We really don’t know. We do know that the population has been reduced from what it had been historically. Historically mountain lions ranged throughout Texas. Now they’re limited to West Texas, South Texas and then parts of areas around Val Verde County. 

Are these kinds of regulations common in other states? Does Texas lag behind, or not really?

So most other states with breeding mountain lion populations, they treat mountain lions as a game animal. So they are regulated. Two states, Florida and California, they’re protected.

But in all other western states [with the exception of Utah], they are a game animal with restrictions to the number that can be harvested and how they can be killed. And in all of those states, trapping is illegal and not allowed. 

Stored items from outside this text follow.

(** [touch], [remove_task], [touch_presence], [remove_presence] *)
Definition lru_touch (task_id : string) (lru : list string) : list string :=
  retain (fun candidate => candidate != task_id) lru ++ [task_id].
Definition touch (task_id : string) (c : WorktreeProjectionCache) : WorktreeProjectionCache :=
  c <| pc_health_lru := lru_touch task_id (pc_health_lru c) |>.
Definition remove_task (task_id : string) (c : WorktreeProjectionCache) : WorktreeProjectionCache :=
  c <| pc_entries := delete task_id (pc_entries c) |>
    <| pc_task_keys := delete task_id (pc_task_keys c) |>
    <| pc_health_lru := retain (fun candidate => candidate != task_id) (pc_health_lru c) |>.
Definition touch_presence (task_id : string) (c : WorktreeProjectionCache)
  : WorktreeProjectionCache :=
  c <| pc_presence_lru := lru_touch task_id (pc_presence_lru c) |>.
Definition remove_presence (task_id : string) (c : WorktreeProjectionCache)
  : WorktreeProjectionCache :=
  c <| pc_presence := delete task_id (pc_presence c) |>
    <| pc_presence_projects := delete task_id (pc_presence_projects c) |>
    <| pc_presence_lru := retain (fun candidate => candidate != task_id) (pc_presence_lru c) |>.

(** A [while] loop that evicts one victim per round, or stops without one.  Each
    victim stands in the queue and leaves it, so the queue's length is enough. *)
Fixpoint evict_while {C} (fuel : nat) (over : C -> bool) (victim : C -> option string)
    (remove : string -> C -> C) (c : C) : C :=
  match fuel with
  | 0 => c
  | S fuel =>
      if over c then
        match victim c with
        | Some task_id => evict_while fuel over victim remove (remove task_id c)
        | None => c
        end
      else c
  end.

Definition entries_of_project (project_id : string) (c : WorktreeProjectionCache) : nat :=
  size (filter (fun entry => cth_project_id entry.2 = project_id) (pc_entries c)).
Definition presence_of_project (project_id : string) (c : WorktreeProjectionCache) : nat :=
  size (filter (fun entry => entry.2 = project_id) (pc_presence_projects c)).

(** [enforce_bounds] *)
Definition enforce_bounds (project_id : string) (c : WorktreeProjectionCache)
  : WorktreeProjectionCache :=
  let c :=
    evict_while (S (length (pc_health_lru c)))
      (fun c => (project_health_cap <? entries_of_project project_id c)%nat)
      (fun c => find_first (fun task_id =>
         is_some_and (pc_entries c !! task_id) (fun entry => cth_project_id entry == project_id))
         (pc_health_lru c))
      remove_task c in
  evict_while (S (length (pc_health_lru c)))
    (fun c => (global_health_cap <? size (pc_entries c))%nat)
    (fun c => head (pc_health_lru c)) remove_task c.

We do hear about when there are encounters that don’t end well, usually, for the mountain lion. How rare is that for someone in Texas to encounter a mountain lion? 

It’s pretty rare. They’re out there on the landscape if you’re in areas where where they occur, but they’re not out there in large numbers.

To put it in perspective, think about Big Bend National Park. It’s about an 800,000-acre ranch. That park has about 500,000 people, say, that come to visit every year. And there have been very few instances where people were attacked by a mountain lion. I believe it’s been eight, and there have been no fatalities. That’s since the 1940s, when that park was established. So it’s not something that occurs often.